## [PROBLEM REQUIREMENTS]
Only the lines from the top of the data through the one with "let left l := sum_nat" are to be written out, each exactly as it stands.

Collected data entries:
§ §
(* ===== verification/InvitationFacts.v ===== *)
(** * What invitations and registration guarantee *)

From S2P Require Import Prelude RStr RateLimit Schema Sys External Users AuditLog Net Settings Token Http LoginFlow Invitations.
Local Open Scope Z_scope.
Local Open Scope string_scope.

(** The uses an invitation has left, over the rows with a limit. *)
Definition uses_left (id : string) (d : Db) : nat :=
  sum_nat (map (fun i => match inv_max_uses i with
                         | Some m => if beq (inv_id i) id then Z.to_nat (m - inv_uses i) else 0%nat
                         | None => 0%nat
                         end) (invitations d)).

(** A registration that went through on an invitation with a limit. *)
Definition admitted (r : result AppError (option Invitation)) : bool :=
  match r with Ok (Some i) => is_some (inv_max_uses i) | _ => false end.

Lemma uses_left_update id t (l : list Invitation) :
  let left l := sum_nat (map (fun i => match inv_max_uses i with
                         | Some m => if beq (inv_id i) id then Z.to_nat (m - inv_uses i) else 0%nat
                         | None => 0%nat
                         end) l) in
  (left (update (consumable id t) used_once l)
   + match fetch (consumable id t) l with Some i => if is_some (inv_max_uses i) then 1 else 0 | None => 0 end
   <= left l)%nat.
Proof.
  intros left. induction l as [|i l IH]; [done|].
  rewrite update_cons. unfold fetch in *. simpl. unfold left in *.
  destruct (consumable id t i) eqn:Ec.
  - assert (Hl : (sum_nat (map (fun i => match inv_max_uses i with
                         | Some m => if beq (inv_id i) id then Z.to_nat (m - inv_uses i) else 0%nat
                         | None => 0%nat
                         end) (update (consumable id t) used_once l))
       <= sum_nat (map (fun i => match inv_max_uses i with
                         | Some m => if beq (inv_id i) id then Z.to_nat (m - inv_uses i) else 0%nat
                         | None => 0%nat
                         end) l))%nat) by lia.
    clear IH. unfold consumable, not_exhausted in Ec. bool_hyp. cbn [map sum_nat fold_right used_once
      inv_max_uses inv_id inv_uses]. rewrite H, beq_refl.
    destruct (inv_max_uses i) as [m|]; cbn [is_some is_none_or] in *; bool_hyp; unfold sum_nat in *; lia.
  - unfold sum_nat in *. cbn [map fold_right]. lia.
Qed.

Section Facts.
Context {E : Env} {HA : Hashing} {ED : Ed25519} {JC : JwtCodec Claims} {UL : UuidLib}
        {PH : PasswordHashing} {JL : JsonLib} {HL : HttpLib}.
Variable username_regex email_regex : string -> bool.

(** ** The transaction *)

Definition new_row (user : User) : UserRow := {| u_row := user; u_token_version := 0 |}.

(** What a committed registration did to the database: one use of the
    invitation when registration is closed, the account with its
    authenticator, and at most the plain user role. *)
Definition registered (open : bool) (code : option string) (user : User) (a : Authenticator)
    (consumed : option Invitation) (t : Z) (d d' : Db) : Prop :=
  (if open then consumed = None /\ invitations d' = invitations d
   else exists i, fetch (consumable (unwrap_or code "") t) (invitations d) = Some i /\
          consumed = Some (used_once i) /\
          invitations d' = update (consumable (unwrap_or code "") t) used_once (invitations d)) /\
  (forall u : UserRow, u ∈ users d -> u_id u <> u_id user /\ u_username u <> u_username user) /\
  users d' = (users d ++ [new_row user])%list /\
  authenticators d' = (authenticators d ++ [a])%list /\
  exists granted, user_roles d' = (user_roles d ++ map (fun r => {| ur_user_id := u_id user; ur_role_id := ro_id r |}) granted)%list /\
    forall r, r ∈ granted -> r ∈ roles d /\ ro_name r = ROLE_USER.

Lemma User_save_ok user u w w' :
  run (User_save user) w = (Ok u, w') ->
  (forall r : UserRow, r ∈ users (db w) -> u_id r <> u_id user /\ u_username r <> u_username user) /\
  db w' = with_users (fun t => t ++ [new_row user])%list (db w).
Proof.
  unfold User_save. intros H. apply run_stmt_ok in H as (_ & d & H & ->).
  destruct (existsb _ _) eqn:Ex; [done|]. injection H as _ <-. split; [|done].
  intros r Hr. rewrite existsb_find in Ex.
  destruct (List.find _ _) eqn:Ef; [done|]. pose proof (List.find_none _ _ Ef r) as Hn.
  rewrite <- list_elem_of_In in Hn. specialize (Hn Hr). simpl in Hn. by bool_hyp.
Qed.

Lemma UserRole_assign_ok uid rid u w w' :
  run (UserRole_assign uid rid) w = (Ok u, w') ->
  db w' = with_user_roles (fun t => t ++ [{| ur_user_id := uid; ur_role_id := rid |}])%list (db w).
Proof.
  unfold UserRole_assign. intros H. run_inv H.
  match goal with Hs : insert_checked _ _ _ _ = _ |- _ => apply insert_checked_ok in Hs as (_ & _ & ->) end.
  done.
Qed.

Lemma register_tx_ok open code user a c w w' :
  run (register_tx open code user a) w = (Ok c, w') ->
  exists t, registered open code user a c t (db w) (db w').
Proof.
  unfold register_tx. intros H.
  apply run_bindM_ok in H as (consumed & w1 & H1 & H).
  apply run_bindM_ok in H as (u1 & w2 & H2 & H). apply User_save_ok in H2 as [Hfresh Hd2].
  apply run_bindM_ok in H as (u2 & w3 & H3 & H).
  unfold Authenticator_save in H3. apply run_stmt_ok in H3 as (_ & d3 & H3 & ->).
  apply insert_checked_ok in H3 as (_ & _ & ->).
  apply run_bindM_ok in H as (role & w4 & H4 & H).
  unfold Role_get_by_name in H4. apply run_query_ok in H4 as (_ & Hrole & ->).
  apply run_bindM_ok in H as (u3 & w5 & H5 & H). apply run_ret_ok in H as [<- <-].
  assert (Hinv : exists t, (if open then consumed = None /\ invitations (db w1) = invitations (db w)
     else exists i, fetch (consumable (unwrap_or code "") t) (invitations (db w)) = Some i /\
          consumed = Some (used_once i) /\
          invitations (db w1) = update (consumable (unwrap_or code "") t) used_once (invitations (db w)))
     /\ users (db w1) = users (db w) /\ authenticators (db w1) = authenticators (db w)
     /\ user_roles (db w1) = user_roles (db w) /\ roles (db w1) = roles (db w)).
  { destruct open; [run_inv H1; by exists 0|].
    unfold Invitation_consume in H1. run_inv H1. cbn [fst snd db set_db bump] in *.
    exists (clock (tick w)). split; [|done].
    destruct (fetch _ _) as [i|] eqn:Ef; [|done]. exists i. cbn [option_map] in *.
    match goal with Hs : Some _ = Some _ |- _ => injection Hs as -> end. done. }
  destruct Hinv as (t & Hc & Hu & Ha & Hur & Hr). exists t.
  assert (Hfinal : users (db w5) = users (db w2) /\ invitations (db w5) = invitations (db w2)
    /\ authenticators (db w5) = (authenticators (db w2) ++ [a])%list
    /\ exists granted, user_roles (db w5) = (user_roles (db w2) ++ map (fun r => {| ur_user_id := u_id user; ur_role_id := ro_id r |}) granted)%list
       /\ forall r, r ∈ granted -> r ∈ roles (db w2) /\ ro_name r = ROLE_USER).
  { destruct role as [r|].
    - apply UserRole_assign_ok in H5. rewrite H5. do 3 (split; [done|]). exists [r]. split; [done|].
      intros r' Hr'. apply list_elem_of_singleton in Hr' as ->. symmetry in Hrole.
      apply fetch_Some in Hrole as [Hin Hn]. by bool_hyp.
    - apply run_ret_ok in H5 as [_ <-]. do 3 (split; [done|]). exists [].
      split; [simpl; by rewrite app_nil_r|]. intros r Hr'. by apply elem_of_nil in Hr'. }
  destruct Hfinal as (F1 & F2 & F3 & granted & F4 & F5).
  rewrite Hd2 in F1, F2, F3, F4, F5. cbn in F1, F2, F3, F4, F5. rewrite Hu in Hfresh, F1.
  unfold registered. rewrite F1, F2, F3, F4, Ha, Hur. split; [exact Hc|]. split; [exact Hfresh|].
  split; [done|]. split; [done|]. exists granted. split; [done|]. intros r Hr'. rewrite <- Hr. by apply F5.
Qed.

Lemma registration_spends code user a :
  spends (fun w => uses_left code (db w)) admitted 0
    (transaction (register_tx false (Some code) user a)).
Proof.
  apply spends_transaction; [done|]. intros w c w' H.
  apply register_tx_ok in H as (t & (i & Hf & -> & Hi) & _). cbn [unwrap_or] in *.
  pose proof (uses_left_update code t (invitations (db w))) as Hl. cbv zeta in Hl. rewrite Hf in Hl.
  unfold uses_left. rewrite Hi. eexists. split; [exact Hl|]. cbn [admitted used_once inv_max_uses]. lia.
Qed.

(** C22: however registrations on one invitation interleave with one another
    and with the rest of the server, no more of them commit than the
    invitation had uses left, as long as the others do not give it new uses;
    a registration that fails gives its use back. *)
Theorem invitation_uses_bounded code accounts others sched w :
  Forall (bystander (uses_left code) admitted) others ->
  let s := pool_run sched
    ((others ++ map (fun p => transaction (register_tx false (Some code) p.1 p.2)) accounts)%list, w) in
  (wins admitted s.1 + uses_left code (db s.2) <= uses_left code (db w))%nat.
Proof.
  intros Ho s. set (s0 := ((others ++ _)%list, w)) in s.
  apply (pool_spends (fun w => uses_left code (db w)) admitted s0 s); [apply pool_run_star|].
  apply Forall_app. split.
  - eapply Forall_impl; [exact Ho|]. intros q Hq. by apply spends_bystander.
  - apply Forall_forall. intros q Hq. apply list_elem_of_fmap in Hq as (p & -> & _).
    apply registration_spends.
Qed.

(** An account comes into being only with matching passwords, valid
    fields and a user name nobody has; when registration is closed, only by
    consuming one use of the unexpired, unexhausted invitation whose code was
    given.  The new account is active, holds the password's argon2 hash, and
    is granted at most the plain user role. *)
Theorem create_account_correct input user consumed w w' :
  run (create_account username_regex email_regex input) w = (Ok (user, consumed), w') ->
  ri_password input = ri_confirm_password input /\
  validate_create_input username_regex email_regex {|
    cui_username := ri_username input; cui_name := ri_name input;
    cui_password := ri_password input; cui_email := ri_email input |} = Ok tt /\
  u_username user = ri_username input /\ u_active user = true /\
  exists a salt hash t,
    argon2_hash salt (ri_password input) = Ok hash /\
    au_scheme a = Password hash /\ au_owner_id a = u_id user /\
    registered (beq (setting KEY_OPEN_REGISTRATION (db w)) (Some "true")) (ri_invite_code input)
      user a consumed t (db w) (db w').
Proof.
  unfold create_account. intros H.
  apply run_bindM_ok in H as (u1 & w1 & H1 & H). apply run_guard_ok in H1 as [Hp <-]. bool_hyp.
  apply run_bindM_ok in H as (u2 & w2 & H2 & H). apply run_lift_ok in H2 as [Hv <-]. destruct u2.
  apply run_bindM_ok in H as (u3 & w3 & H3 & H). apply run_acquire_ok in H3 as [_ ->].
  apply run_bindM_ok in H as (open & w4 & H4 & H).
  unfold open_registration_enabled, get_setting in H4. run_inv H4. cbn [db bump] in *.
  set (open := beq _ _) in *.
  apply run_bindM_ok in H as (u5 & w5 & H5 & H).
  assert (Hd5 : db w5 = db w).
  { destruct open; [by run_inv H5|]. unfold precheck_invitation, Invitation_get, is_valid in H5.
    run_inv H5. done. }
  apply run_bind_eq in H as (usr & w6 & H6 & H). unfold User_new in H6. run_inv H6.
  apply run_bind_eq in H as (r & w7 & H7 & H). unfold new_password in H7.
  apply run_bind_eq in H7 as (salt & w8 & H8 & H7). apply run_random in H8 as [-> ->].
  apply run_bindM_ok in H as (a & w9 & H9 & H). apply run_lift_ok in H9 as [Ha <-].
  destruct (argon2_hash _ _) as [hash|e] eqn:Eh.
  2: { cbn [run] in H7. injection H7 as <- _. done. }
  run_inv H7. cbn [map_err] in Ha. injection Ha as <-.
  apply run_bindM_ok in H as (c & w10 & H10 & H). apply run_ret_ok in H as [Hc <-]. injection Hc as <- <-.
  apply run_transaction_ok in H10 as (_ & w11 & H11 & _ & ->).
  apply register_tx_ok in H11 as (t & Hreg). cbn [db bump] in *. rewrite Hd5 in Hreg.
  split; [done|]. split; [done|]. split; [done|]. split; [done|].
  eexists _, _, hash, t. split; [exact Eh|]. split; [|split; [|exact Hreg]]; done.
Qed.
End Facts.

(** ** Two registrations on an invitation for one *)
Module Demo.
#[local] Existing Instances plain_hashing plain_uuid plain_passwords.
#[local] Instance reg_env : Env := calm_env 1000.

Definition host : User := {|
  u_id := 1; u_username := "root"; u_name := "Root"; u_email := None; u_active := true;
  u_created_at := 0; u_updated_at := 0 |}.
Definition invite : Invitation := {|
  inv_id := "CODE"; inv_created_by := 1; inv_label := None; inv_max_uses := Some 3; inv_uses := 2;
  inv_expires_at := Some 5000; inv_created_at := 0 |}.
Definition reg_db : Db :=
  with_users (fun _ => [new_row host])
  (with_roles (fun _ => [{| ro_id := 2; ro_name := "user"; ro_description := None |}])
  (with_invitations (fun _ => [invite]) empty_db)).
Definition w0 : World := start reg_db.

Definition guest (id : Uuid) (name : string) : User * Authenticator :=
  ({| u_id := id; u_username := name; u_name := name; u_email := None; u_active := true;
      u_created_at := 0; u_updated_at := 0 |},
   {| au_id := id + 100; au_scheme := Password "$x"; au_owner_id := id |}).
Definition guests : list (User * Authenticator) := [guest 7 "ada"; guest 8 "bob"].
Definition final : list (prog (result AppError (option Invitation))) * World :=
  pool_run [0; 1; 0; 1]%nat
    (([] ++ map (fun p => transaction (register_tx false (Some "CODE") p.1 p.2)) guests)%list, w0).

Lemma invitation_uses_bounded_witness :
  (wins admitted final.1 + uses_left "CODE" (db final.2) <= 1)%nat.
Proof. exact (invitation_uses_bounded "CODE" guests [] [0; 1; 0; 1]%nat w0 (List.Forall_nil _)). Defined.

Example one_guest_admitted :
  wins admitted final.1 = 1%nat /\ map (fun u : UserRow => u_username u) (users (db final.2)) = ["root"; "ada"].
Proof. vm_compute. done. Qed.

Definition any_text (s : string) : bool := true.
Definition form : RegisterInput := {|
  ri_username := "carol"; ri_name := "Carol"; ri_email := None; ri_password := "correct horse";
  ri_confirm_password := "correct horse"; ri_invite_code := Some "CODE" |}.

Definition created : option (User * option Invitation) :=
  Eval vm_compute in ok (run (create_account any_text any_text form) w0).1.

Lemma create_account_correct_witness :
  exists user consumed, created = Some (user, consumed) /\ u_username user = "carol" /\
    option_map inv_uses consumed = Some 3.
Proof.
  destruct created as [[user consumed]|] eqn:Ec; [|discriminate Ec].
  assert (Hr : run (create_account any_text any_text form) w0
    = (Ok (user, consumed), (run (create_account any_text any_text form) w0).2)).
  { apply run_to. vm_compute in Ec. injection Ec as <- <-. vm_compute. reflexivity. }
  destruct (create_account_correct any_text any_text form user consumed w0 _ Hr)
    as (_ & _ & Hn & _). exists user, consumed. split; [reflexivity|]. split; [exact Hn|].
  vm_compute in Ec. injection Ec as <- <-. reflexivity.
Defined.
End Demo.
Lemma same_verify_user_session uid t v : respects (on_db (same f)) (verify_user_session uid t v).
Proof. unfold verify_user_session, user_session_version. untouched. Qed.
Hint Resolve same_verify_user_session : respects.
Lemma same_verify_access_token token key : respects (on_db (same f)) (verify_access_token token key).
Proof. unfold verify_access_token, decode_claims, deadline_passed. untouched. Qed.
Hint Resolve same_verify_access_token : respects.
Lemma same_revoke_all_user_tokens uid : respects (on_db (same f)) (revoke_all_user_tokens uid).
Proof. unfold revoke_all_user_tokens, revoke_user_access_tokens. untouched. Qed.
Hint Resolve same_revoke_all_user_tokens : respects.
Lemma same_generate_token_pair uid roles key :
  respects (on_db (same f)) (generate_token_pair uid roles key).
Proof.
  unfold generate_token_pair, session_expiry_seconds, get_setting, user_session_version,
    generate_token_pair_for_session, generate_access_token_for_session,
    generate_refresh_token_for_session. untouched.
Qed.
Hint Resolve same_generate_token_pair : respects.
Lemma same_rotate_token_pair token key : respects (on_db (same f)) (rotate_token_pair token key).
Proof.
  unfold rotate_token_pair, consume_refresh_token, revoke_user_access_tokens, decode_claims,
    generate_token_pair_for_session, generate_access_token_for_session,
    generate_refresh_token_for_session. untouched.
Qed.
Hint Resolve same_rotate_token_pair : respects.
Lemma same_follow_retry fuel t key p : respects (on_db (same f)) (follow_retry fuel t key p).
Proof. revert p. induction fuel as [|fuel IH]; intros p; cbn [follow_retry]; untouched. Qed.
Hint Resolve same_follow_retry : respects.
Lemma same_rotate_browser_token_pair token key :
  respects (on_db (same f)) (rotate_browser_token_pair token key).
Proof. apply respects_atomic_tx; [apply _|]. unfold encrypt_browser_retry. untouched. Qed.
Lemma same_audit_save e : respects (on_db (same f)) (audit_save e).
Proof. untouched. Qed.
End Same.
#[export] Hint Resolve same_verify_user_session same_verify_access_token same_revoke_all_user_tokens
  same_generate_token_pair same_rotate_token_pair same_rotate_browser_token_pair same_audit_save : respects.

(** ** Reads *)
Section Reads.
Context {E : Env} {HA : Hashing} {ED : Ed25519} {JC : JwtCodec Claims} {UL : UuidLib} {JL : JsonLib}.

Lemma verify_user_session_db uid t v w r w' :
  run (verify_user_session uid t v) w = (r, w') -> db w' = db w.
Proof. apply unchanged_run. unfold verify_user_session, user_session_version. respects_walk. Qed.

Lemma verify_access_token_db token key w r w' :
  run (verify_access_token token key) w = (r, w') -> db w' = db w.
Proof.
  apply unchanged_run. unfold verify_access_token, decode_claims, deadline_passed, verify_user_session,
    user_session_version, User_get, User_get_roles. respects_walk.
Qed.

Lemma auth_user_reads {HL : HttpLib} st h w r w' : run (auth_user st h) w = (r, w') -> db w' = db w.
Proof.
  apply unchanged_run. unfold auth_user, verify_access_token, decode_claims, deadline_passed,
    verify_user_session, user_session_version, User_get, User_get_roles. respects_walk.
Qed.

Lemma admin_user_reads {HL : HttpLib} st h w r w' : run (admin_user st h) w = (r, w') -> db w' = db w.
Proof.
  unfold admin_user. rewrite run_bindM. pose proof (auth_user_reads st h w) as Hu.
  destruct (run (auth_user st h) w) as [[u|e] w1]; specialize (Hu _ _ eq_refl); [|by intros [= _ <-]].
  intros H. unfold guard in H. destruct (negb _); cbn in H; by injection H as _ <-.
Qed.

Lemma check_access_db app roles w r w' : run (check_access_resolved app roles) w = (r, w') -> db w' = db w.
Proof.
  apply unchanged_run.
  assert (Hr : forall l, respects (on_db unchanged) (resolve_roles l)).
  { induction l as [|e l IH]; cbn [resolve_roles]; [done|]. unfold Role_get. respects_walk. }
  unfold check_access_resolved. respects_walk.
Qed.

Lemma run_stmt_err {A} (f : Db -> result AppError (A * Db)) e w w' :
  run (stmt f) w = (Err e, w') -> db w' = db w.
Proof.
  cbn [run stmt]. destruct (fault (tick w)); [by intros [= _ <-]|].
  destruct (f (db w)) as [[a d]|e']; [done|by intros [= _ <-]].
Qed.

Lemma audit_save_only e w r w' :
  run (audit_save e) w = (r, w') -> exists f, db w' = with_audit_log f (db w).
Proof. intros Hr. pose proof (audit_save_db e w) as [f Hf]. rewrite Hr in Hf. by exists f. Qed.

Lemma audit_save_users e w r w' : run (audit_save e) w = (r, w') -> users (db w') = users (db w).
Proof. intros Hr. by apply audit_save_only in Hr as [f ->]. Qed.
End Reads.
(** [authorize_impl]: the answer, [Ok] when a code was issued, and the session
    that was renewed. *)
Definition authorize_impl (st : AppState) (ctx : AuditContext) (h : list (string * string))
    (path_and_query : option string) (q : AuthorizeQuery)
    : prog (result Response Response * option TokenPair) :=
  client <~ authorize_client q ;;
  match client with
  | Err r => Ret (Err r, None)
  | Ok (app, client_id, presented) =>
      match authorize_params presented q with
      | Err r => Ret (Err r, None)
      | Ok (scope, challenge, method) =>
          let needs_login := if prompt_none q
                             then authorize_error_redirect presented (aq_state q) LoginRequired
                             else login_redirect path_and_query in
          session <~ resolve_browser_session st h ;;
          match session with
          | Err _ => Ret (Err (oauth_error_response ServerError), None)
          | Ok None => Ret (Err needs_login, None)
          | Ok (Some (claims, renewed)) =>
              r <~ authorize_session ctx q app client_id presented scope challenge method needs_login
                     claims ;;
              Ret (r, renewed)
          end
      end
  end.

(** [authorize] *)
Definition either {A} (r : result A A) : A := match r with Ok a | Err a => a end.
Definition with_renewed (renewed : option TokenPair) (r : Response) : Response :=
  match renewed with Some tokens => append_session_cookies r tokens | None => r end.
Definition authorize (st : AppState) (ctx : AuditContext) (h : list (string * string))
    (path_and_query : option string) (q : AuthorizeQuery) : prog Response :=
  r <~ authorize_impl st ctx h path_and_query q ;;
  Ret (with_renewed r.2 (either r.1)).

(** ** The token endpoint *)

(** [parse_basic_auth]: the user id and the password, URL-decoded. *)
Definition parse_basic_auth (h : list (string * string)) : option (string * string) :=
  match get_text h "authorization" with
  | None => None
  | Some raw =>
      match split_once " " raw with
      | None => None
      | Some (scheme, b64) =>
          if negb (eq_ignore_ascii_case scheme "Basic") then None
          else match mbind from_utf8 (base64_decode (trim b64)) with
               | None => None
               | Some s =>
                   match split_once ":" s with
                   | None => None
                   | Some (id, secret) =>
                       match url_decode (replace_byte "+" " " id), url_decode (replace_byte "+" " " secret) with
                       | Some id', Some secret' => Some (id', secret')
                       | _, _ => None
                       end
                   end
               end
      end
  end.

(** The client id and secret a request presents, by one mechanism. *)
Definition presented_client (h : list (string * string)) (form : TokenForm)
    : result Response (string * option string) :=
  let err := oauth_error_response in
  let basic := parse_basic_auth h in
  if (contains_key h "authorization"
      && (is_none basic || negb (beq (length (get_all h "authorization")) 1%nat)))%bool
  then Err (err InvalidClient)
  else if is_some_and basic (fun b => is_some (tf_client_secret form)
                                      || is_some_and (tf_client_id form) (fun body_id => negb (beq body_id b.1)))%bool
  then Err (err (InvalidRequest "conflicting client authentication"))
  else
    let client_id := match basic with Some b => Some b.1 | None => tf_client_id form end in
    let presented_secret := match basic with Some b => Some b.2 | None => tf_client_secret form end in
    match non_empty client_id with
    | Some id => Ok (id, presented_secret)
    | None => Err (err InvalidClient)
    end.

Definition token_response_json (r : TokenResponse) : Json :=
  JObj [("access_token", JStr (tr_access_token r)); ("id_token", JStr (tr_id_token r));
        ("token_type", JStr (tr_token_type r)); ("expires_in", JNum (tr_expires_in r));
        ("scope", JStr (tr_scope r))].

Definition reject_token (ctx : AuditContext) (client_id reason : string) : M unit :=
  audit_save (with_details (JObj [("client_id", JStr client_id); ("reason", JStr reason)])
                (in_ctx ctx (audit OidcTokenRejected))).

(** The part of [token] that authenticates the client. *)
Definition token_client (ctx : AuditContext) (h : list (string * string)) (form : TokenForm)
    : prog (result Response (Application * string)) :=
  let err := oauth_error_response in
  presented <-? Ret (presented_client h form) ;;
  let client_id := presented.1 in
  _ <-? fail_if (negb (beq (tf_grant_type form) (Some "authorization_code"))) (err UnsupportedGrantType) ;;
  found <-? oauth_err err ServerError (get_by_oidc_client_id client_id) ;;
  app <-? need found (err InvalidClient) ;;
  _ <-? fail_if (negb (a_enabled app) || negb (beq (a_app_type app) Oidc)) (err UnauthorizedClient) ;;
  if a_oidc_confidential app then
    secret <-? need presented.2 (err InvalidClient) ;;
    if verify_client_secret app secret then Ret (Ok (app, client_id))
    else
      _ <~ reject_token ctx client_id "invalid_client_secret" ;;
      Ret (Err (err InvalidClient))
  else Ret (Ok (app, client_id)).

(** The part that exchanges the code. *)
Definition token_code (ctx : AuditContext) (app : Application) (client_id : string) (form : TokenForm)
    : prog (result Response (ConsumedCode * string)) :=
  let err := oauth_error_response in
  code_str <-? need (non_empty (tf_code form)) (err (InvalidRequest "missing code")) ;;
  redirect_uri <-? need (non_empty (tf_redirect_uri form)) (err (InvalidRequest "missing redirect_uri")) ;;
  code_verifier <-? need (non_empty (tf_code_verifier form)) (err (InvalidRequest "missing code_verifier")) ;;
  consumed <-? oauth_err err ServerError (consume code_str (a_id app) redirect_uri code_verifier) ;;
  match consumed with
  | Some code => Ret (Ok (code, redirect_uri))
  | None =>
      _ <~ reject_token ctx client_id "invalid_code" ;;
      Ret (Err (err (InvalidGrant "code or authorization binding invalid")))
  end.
§ §
## [WRITTEN SOLUTION]
(* ===== verification/InvitationFacts.v ===== *)
(** * What invitations and registration guarantee *)

From S2P Require Import Prelude RStr RateLimit Schema Sys External Users AuditLog Net Settings Token Http LoginFlow Invitations.
Local Open Scope Z_scope.
Local Open Scope string_scope.

(** The uses an invitation has left, over the rows with a limit. *)
Definition uses_left (id : string) (d : Db) : nat :=
  sum_nat (map (fun i => match inv_max_uses i with
                         | Some m => if beq (inv_id i) id then Z.to_nat (m - inv_uses i) else 0%nat
                         | None => 0%nat
                         end) (invitations d)).

(** A registration that went through on an invitation with a limit. *)
Definition admitted (r : result AppError (option Invitation)) : bool :=
  match r with Ok (Some i) => is_some (inv_max_uses i) | _ => false end.

Lemma uses_left_update id t (l : list Invitation) :
  let left l := sum_nat (map (fun i => match inv_max_uses i with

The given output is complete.